Histoire de la création:
Suite à la période inédite de confinement et suite à l’observation, au début du déconfinement, d’un sentiment grandissant de méfiance de «l’autre», ressenti comme une menace lors des parcours quotidiens, VILLANTHROPE a décidé d’engager une action auprès de la population de son lieu de résidence: la ville de Rennes.
Nous voulions aller vers les citoyens afin de connaître leur état de santé mentale :
« comment allez-vous ? », d’avoir des indices sur leur rapport à l’espace extérieur pendant le confinement: les trajectoires, les stratégies utilisées pour contourner le cadre règlementaire, les espaces découverts durant la balade quotidienne autorisée, les espaces ressourçants, …, et enfin de redonner à l’espace public sa fonction principale, celle de l’espace de la vie collective et de la rencontre (Charte de l’espace public-2013). Il n’était donc pas question de réaliser une interview ou un micro-trottoir, nous tenions à prendre le temps de la rencontre, de la discussion voire de l’expérience d’un parcours de vie quotidienne avec la personne.
En collaboration avec la Compagnie KISLOROD, et au fil des contraintes dûes au contexte du déconfinement, le « salon dans la ville » s’est façonné.
Le principe du «salon dans la ville»: un savoureux mélange d’espaces, d’ambiances, de temps, de traces et de souplesse
Nous avons pensé «Le salon dans la ville» comme l’installation éphémère d’un espace «salon» sur l’espace public, « un chez-soi » en dehors de chez soi.
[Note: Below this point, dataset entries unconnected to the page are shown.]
Lemma updateauth_step ctx u (st st' : exec_state) :
  auth_input_ok (ua_auth u) -> perm_inv (ex_db st) ->
  apply_updateauth key_which key_ltb key_pack_size ctx u st = Ok st' ->
  step_ok (ex_db st) (ex_db st') (ex_ram_deltas st) (ex_ram_deltas st').
Proof.
  intros Hu Hi Hn. unfold apply_updateauth in Hn. do 2 (apply bind_Ok in Hn as ([] & _ & Hn)).
  apply bind_Ok in Hn as ([] & Hf & Hn). apply updateauth_fields in Hf as (Hn0 & Hacc & Hv & Hpar).
  apply bind_Ok in Hn as ([] & _ & Hn). apply bind_Ok in Hn as (found & Hfind & Hn). apply bind_Ok in Hn as (pid & Hpid & Hn).
  pose proof (iv_tree _ Hi) as Hok. pose proof (validated_good _ Hu Hv) as Hg.
  destruct (find_permission_Ok _ _ _ Hok Hfind) as [_ Hrow]. destruct found as [p|].
  - destruct (Hrow p eq_refl) as (Hp & _ & Hp0). apply bind_Ok in Hn as ([] & _ & Hn). apply bind_Ok in Hn as (db1 & Hm & Hn).
    apply bind_Ok in Hn as (d & Ed & Hn). apply Ok_inj in Hn as <-. cbn [ex_db ex_ram_deltas].
    destruct (modify_permission_ok _ _ _ _ _ Hok Hp0 Hg Hm) as (Hok1 & Ep & Ea & El). split.
    + by eapply modified_inv.
    + intros a. rewrite (add_ram_billed _ _ _ _ a Ed), (ram_size_set_auth _ _ _ _ _ _ Hok Hp Ep Ea El).
      destruct (po_owner p =? a); lia.
  - apply bind_Ok in Hn as ([db1 p] & Hc & Hn). apply bind_Ok in Hn as (d & Ed & Hn). apply Ok_inj in Hn as <-.
    cbn [ex_db ex_ram_deltas].
    assert ((pid = 0 <-> ua_permission u = owner_name) /\
      (pid <> 0 -> exists q, q ∈ permissions (ex_db st) /\ po_id q = pid /\ po_owner q = ua_account u)) as [Hroot Hprow].
    { destruct (Z.eqb_spec (ua_permission u) owner_name) as [E|E]; [by apply Ok_inj in Hpid as <-|].
      apply bind_Ok in Hpid as (q & Hq & Hpid). apply Ok_inj in Hpid as <-.
      destruct (get_permission_Ok _ _ _ Hok Hq) as (Hqin & [= Eq _] & Hq0). split; [done|]. intros _. by exists q. }
    apply create_permission_ok in Hc as (Hok1 & Ep & Ea & El & Eon & _ & Eau & _);
      [|exact Hok|exact Hacc|by eapply account_nonzero|exact Hn0|exact Hg|exact Hroot|exact Hprow].
    split; [by eapply created_inv|]. intros a. rewrite (add_ram_billed _ _ _ _ a Ed). unfold ram_size.
    rewrite Ep, Ea, El, rows_size_app. cbn [rows_size foldr]. injection Eon as -> _. unfold row_size.
    destruct (ua_account u =? a); lia.
Qed.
Le but: interpeller, donner envie de faire une pause, de partager un café, de parler de soi, d’échanger, … dans un lieu connu et reconnu dans l’imaginaire collectif comme un lieu rassurant et confortable, propice à l’intimité = le salon.
Au sein de cet espace, de nombreux objets étaient exposés pour agrémenter le salon mais aussi utiles pour engager la conversation et parler de soi: «si vous aviez à choisir un objet, …».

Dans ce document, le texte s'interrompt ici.